**YOUR GOAL:** An exact transcription of every record is needed.

(SOURCE DATA Opens)

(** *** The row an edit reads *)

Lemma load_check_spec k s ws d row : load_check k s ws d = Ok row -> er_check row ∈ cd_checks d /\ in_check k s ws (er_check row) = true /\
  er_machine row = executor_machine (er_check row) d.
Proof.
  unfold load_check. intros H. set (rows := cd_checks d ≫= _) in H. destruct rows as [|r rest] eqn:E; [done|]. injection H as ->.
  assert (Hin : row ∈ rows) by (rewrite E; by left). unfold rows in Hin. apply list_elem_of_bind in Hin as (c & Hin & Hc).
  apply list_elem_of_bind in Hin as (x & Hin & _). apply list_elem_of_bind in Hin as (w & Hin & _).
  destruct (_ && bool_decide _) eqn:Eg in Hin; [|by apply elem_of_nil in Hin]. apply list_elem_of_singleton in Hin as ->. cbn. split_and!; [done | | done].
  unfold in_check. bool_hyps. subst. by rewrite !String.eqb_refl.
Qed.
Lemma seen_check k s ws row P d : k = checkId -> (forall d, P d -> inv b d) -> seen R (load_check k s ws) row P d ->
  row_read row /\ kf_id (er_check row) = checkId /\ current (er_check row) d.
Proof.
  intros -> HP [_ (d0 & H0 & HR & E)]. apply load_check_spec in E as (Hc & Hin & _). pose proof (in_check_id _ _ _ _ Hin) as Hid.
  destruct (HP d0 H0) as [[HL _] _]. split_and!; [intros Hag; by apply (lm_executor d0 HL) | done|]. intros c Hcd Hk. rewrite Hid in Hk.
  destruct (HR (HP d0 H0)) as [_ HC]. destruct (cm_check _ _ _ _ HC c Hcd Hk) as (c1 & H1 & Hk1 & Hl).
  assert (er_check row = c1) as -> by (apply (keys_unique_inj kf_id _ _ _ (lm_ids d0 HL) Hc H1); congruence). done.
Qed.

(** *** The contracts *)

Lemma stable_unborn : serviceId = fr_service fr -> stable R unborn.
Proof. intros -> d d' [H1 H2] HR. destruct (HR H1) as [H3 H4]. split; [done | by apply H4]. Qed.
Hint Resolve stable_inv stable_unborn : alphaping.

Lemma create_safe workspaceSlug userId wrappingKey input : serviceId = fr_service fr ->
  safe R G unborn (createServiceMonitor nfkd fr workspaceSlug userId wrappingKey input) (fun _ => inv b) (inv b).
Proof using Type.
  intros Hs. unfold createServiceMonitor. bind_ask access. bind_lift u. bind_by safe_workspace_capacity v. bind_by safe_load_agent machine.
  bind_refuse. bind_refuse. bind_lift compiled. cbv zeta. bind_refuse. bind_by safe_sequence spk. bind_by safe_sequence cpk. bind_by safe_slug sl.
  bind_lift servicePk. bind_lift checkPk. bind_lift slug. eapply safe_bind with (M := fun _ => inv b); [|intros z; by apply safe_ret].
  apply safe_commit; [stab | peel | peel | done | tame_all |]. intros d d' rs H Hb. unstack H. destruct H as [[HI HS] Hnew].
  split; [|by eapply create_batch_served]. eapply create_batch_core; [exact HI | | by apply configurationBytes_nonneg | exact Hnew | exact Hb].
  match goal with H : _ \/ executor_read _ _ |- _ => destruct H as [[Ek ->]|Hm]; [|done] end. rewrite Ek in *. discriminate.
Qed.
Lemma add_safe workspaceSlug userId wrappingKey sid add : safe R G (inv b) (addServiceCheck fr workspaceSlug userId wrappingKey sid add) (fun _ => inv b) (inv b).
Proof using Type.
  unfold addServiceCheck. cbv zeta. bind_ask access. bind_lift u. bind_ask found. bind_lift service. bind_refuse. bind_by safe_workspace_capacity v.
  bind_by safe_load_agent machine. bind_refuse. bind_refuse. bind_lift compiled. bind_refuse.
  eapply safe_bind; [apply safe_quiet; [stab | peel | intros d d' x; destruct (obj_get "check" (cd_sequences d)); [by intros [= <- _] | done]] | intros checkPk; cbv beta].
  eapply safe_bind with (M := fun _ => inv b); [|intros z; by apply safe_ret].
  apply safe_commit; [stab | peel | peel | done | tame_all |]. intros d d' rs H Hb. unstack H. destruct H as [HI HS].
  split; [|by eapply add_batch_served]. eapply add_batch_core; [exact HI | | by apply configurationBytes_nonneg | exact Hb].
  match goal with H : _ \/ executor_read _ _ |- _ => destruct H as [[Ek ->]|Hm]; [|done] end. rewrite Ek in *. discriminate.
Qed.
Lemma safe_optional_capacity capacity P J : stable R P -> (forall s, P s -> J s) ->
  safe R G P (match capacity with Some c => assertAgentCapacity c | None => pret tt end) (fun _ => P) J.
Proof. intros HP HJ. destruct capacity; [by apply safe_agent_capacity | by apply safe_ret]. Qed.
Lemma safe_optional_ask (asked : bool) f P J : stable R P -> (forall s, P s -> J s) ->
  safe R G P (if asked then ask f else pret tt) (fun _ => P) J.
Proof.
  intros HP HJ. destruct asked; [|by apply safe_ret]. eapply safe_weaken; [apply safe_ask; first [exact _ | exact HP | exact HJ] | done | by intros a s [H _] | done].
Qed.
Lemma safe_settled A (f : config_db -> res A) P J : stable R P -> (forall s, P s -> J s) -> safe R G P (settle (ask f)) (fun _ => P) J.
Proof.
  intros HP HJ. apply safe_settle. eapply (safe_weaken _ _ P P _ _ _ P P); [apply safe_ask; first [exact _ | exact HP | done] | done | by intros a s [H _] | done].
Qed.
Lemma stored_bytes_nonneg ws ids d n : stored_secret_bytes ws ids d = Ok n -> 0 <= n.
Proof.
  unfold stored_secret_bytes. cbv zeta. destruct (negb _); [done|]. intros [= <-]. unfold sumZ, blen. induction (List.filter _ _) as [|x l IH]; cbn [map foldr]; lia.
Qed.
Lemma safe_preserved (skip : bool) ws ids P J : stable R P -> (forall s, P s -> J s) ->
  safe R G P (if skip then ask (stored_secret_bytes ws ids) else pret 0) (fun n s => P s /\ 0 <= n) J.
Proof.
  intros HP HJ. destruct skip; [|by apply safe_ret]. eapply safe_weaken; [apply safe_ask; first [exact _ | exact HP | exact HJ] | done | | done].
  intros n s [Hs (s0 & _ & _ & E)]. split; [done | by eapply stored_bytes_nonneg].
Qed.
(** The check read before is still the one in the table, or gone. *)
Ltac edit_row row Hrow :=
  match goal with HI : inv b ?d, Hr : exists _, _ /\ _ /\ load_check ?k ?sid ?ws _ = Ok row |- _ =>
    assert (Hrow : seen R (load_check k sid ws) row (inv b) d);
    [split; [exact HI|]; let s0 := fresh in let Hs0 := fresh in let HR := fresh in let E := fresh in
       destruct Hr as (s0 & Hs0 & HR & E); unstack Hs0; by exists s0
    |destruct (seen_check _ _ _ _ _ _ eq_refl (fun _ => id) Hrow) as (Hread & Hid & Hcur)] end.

(SOURCE DATA Closes)

**COMPLETED EXERCISE:**
(** *** The row an edit reads *)

Lemma load_check_spec k s ws d row : load_check k s ws d = Ok row -> er_check row ∈ cd_checks d /\ in_check k s ws (er_check row) = true /\
  er_machine row = executor_machine (er_check row) d.
Proof.
  unfold load_check. intros H. set (rows := cd_checks d ≫= _) in H. destruct rows as [|r rest] eqn:E; [done|]. injection H as ->.
  assert (Hin : row ∈ rows) by (rewrite E; by left). unfold rows in Hin. apply list_elem_of_bind in Hin as (c & Hin & Hc).
  apply list_elem_of_bind in Hin as (x & Hin & _). apply list_elem_of_bind in Hin as (w & Hin & _).
  destruct (_ && bool_decide _) eqn:Eg in Hin; [|by apply elem_of_nil in Hin]. apply list_elem_of_singleton in Hin as ->. cbn. split_and!; [done | | done].
  unfold in_check. bool_hyps. subst. by rewrite !String.eqb_refl.
Qed.
Lemma seen_check k s ws row P d : k = checkId -> (forall d, P d -> inv b d) -> seen R (load_check k s ws) row P d ->
  row_read row /\ kf_id (er_check row) = checkId /\ current (er_check row) d.
Proof.
  intros -> HP [_ (d0 & H0 & HR & E)]. apply load_check_spec in E as (Hc & Hin & _). pose proof (in_check_id _ _ _ _ Hin) as Hid.
  destruct (HP d0 H0) as [[HL _] _]. split_and!; [intros Hag; by apply (lm_executor d0 HL) | done|]. intros c Hcd Hk. rewrite Hid in Hk.
  destruct (HR (HP d0 H0)) as [_ HC]. destruct (cm_check _ _ _ _ HC c Hcd Hk) as (c1 & H1 & Hk1 & Hl).
  assert (er_check row = c1) as -> by (apply (keys_unique_inj kf_id _ _ _ (lm_ids d0 HL) Hc H1); congruence). done.
Qed.

(** *** The contracts *)

Lemma stable_unborn : serviceId = fr_service fr -> stable R unborn.
Proof. intros -> d d' [H1 H2] HR. destruct (HR H1) as [H3 H4]. split; [done | by apply H4]. Qed.
Hint Resolve stable_inv stable_unborn : alphaping.

Lemma create_safe workspaceSlug userId wrappingKey input : serviceId = fr_service fr ->
  safe R G unborn (createServiceMonitor nfkd fr workspaceSlug userId wrappingKey input) (fun _ => inv b) (inv b).
Proof using Type.
  intros Hs. unfold createServiceMonitor. bind_ask access. bind_lift u. bind_by safe_workspace_capacity v. bind_by safe_load_agent machine.
  bind_refuse. bind_refuse. bind_lift compiled. cbv zeta. bind_refuse. bind_by safe_sequence spk. bind_by safe_sequence cpk. bind_by safe_slug sl.
  bind_lift servicePk. bind_lift checkPk. bind_lift slug. eapply safe_bind with (M := fun _ => inv b); [|intros z; by apply safe_ret].
  apply safe_commit; [stab | peel | peel | done | tame_all |]. intros d d' rs H Hb. unstack H. destruct H as [[HI HS] Hnew].
  split; [|by eapply create_batch_served]. eapply create_batch_core; [exact HI | | by apply configurationBytes_nonneg | exact Hnew | exact Hb].
  match goal with H : _ \/ executor_read _ _ |- _ => destruct H as [[Ek ->]|Hm]; [|done] end. rewrite Ek in *. discriminate.
Qed.
Lemma add_safe workspaceSlug userId wrappingKey sid add : safe R G (inv b) (addServiceCheck fr workspaceSlug userId wrappingKey sid add) (fun _ => inv b) (inv b).
Proof using Type.
  unfold addServiceCheck. cbv zeta. bind_ask access. bind_lift u. bind_ask found. bind_lift service. bind_refuse. bind_by safe_workspace_capacity v.
  bind_by safe_load_agent machine. bind_refuse. bind_refuse. bind_lift compiled. bind_refuse.
  eapply safe_bind; [apply safe_quiet; [stab | peel | intros d d' x; destruct (obj_get "check" (cd_sequences d)); [by intros [= <- _] | done]] | intros checkPk; cbv beta].
  eapply safe_bind with (M := fun _ => inv b); [|intros z; by apply safe_ret].
  apply safe_commit; [stab | peel | peel | done | tame_all |]. intros d d' rs H Hb. unstack H. destruct H as [HI HS].
  split; [|by eapply add_batch_served]. eapply add_batch_core; [exact HI | | by apply configurationBytes_nonneg | exact Hb].
  match goal with H : _ \/ executor_read _ _ |- _ => destruct H as [[Ek ->]|Hm]; [|done] end. rewrite Ek in *. discriminate.
Qed.
Lemma safe_optional_capacity capacity P J : stable R P -> (forall s, P s -> J s) ->
  safe R G P (match capacity with Some c => assertAgentCapacity c | None => pret tt end) (fun _ => P) J.
Proof. intros HP HJ. destruct capacity; [by apply safe_agent_capacity | by apply safe_ret]. Qed.
Lemma safe_optional_ask (asked : bool) f P J : stable R P -> (forall s, P s -> J s) ->
  safe R G P (if asked then ask f else pret tt) (fun _ => P) J.
Proof.
  intros HP HJ. destruct asked; [|by apply safe_ret]. eapply safe_weaken; [apply safe_ask; first [exact _ | exact HP | exact HJ] | done | by intros a s [H _] | done].
Qed.
Lemma safe_settled A (f : config_db -> res A) P J : stable R P -> (forall s, P s -> J s) -> safe R G P (settle (ask f)) (fun _ => P) J.
Proof.
  intros HP HJ. apply safe_settle. eapply (safe_weaken _ _ P P _ _ _ P P); [apply safe_ask; first [exact _ | exact HP | done] | done | by intros a s [H _] | done].
Qed.
Lemma stored_bytes_nonneg ws ids d n : stored_secret_bytes ws ids d = Ok n -> 0 <= n.
Proof.
  unfold stored_secret_bytes. cbv zeta. destruct (negb _); [done|]. intros [= <-]. unfold sumZ, blen. induction (List.filter _ _) as [|x l IH]; cbn [map foldr]; lia.
Qed.
Lemma safe_preserved (skip : bool) ws ids P J : stable R P -> (forall s, P s -> J s) ->
  safe R G P (if skip then ask (stored_secret_bytes ws ids) else pret 0) (fun n s => P s /\ 0 <= n) J.
Proof.
  intros HP HJ. destruct skip; [|by apply safe_ret]. eapply safe_weaken; [apply safe_ask; first [exact _ | exact HP | exact HJ] | done | | done].
  intros n s [Hs (s0 & _ & _ & E)]. split; [done | by eapply stored_bytes_nonneg].
Qed.
(** The check read before is still the one in the table, or gone. *)
Ltac edit_row row Hrow :=
  match goal with HI : inv b ?d, Hr : exists _, _ /\ _ /\ load_check ?k ?sid ?ws _ = Ok row |- _ =>
    assert (Hrow : seen R (load_check k sid ws) row (inv b) d);
    [split; [exact HI|]; let s0 := fresh in let Hs0 := fresh in let HR := fresh in let E := fresh in
       destruct Hr as (s0 & Hs0 & HR & E); unstack Hs0; by exists s0
    |destruct (seen_check _ _ _ _ _ _ eq_refl (fun _ => id) Hrow) as (Hread & Hid & Hcur)] end.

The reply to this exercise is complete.